後悔は、自分の判断結果が好ましくなかったため、過去に別の判断をしたことを願う感情です。悪行為+自分の判断の否定+別の判断を望む、トリプルパンチです。後悔したところで現実は変わりません。失敗したままです。自分の過ちを認めて、直ちに改善すればいいだけなのです。
SN-4-14-932
‘Niddaṃ na bahulīkareyya, 休息を ない 多く・為すように jāgariyaṃ bhajeyya ātāpī; 目覚めて 遵守するように 熱心に Tandiṃ māyaṃ hassaṃ khiḍḍaṃ, 怠惰を 偽りを 笑いを 楽しみを methunaṃ vippajahe savibhūsaṃ. 性交を 捨てるように 飾ること
寝過ぎないようにして
熱心に気づいていること。
怠惰、欺瞞、笑い、娯楽
性行為、装飾をやめること。
解説
瞑想修行者は、深く眠りについている時以外は、眠りにつく直前まで気づきをもって、自身の心を観察し続けなければなりません。瞑想中は半睡眠状態なので、睡眠時間は少なくても問題ありません。むしろ瞑想によって覚醒し、眠れないこともありますが、そんな時でも、身体は横たえて休ませる必要がありますが、心が起きているなら観察を続けるのです。

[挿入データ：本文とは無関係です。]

Lemma decoded_fields_bounded_witness :
  0 <= @getParentInjectorIndex sample_flags (-1) <= 32767 /\
  - 2 ^ 15 <= @getParentInjectorViewOffset sample_flags (-1) < 2 ^ 15.
Proof.
  apply (@decoded_fields_bounded sample_flags 15 (-1));
    [reflexivity | lia | cbn; lia].
Defined.

Lemma getParentInjectorView_negative_location_witness :
  @getParentInjectorView sample_layout sample_flags (-1) Null = Returns Null.
Proof.
  apply (@getParentInjectorView_negative_location sample_layout sample_flags).
  reflexivity.
Defined.

Lemma getParentInjectorTNode_no_hop_witness :
  @getParentInjectorTNode sample_layout sample_flags 5 sample_outer_view sample_root
  = Returns (TNodeObj sample_host).
Proof.
  rewrite (@getParentInjectorTNode_no_hop sample_layout sample_flags
             5 sample_outer_view sample_root);
    [reflexivity | vm_compute; discriminate | exact I].
Defined.

Lemma getParentInjectorView_compose_witness :
  @getParentInjectorView sample_layout sample_flags 131072 sample_innermost_view
  = Returns sample_outer_view.
Proof.
  rewrite (@getParentInjectorView_compose sample_layout sample_flags
             65536 65536 131072 sample_innermost_view);
    [reflexivity | vm_compute; discriminate | vm_compute; discriminate
    | reflexivity].
Defined.

Lemma parent_injector_descriptor_and_view_witness :
  @getParentInjectorTNode sample_layout sample_flags
    65536 sample_outer_view sample_root
  = Returns (TNodeObj sample_host) /\
  @getParentInjectorView sample_layout sample_flags 65536 sample_outer_view
  = Returns Null.
Proof.
  exact (@parent_injector_descriptor_and_view sample_layout sample_flags
           65536 sample_outer_view sample_root 1 sample_outer_view
           eq_refl ltac:(lia) I eq_refl).
Defined.

Lemma getParentInjectorTNode_fast_path_ignores_views_witness :
  @getParentInjectorTNode sample_layout sample_flags 0 Null sample_start
  = @getParentInjectorTNode sample_layout sample_flags
      131072 sample_inner_view sample_start.
Proof.
  apply (@getParentInjectorTNode_fast_path_ignores_views
           sample_layout sample_flags).
  exists sample_parent. split; [reflexivity | discriminate].
Defined.

Lemma getParentInjectorTNode_fast_path_result_witness :
  exists found,
    @getParentInjectorTNode sample_layout sample_flags 0 Null sample_start
    = Returns (TNodeObj found) /\
    (parent found = None \/ injectorIndex found <> 12) /\
    In found (ancestors sample_parent).
Proof.
  exact (@getParentInjectorTNode_fast_path_result sample_layout sample_flags
           0 Null sample_start sample_parent eq_refl ltac:(discriminate)).
Defined.

Lemma isPropMetadataString_spec_witness :
  isPropMetadataString [112%N; 65533%N; 115%N] = true.
Proof.
  apply (proj1 isPropMetadataString_spec). right. left. reflexivity.
Defined.

End SamplesMore.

欺瞞は、誤魔化したり、騙すことです。笑ったり、楽しんだりしても、時間を無為に過ごすだけです。装飾は、化粧をしたり、着飾ったり、上部を取り繕うことです。
SN-4-14-933
‘Āthabbaṇaṃ supinaṃ lakkhaṇaṃ, 魔術を 夢を 占いを no vidahe athopi nakkhattaṃ; ない 手配する あるいは・また 占星術を Virutañca gabbhakaraṇaṃ, 鳥獸声占いを 懐妊術を tikicchaṃ māmako na seveyya. 医学を 自分のものは ない 従う
魔術、夢、占い、占星術
鳥の鳴き声の解釈
懐妊術や医学に
従事してはならない。
解説
出家者は、占いや魔法といった迷信・根拠のない技術に頼るのはもちろん、医学にも携わってはいけません。まして子宝を授けるなどと称してはいけないのです。